Stored data entries:
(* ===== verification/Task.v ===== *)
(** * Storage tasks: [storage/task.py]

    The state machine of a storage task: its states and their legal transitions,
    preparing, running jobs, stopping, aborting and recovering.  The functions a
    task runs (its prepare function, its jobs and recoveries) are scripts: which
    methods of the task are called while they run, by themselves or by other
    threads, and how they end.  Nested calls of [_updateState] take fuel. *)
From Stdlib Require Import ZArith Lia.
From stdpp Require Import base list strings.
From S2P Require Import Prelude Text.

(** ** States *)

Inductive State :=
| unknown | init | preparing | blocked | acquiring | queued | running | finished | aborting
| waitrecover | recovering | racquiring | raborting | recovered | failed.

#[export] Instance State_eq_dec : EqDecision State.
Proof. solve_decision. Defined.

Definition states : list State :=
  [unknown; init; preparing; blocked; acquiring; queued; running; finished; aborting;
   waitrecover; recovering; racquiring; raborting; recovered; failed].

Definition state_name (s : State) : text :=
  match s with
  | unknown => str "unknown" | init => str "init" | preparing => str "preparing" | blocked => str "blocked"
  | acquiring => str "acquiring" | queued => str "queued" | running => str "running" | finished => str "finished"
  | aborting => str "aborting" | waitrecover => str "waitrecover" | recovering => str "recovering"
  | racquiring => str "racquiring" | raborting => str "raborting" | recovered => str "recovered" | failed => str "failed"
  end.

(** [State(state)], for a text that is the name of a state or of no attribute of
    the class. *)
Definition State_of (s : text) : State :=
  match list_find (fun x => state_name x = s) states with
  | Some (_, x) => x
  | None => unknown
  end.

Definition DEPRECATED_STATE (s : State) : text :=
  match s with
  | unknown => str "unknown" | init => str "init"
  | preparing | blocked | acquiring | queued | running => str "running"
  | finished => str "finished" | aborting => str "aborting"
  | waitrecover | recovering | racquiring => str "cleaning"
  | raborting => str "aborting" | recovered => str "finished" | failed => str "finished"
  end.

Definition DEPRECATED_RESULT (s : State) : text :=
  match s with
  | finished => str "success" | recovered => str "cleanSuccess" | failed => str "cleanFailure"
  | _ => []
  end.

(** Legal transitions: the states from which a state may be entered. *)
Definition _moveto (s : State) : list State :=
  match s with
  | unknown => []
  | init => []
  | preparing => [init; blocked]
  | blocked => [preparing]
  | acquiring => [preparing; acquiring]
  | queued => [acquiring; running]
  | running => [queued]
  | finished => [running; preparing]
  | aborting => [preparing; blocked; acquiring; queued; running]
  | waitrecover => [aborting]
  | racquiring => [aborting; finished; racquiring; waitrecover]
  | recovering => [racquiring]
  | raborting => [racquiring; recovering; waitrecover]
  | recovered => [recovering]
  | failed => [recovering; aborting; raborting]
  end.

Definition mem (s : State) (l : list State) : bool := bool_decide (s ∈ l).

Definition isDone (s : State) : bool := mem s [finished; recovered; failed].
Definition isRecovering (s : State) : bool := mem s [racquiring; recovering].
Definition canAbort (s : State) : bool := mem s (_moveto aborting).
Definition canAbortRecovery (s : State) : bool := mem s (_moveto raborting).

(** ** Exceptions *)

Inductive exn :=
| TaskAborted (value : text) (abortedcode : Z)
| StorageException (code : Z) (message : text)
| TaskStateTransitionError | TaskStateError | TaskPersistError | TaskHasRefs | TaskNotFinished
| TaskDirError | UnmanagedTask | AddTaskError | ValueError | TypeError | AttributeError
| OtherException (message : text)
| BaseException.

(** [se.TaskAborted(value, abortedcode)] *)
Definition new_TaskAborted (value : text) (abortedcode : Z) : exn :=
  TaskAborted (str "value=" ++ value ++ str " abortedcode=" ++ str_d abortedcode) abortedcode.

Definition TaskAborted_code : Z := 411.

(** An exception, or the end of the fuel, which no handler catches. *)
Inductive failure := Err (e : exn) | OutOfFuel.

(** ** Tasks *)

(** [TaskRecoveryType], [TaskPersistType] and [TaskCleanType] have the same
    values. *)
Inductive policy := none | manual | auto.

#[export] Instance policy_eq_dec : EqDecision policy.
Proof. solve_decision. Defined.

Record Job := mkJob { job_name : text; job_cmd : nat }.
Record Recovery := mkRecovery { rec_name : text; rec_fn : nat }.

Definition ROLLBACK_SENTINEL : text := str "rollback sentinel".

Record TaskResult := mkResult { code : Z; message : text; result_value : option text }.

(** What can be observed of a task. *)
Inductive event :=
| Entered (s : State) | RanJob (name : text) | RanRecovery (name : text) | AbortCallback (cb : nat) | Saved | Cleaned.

...

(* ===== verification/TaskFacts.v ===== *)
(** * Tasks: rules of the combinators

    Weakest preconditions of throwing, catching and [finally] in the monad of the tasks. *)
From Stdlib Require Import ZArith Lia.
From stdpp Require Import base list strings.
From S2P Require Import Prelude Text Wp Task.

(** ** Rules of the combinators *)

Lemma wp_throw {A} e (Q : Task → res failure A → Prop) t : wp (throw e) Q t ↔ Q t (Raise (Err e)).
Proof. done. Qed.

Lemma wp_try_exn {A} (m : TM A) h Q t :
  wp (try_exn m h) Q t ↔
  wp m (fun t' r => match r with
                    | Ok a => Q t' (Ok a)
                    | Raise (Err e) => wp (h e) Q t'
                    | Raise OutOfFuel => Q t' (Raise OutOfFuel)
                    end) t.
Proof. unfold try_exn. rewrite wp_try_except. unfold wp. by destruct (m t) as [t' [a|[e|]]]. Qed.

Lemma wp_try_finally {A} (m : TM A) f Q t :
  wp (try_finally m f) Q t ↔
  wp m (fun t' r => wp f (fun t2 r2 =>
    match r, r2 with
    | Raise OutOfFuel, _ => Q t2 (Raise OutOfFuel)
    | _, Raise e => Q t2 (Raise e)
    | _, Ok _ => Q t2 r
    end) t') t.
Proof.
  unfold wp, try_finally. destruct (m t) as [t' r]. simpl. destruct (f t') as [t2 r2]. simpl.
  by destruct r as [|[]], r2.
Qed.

Required action: Working through the entries above, copy every line in which "OutOfFuel" is found.

Task answer:
Inductive failure := Err (e : exn) | OutOfFuel.
                    | Raise OutOfFuel => Q t' (Raise OutOfFuel)
    | Raise OutOfFuel, _ => Q t2 (Raise OutOfFuel)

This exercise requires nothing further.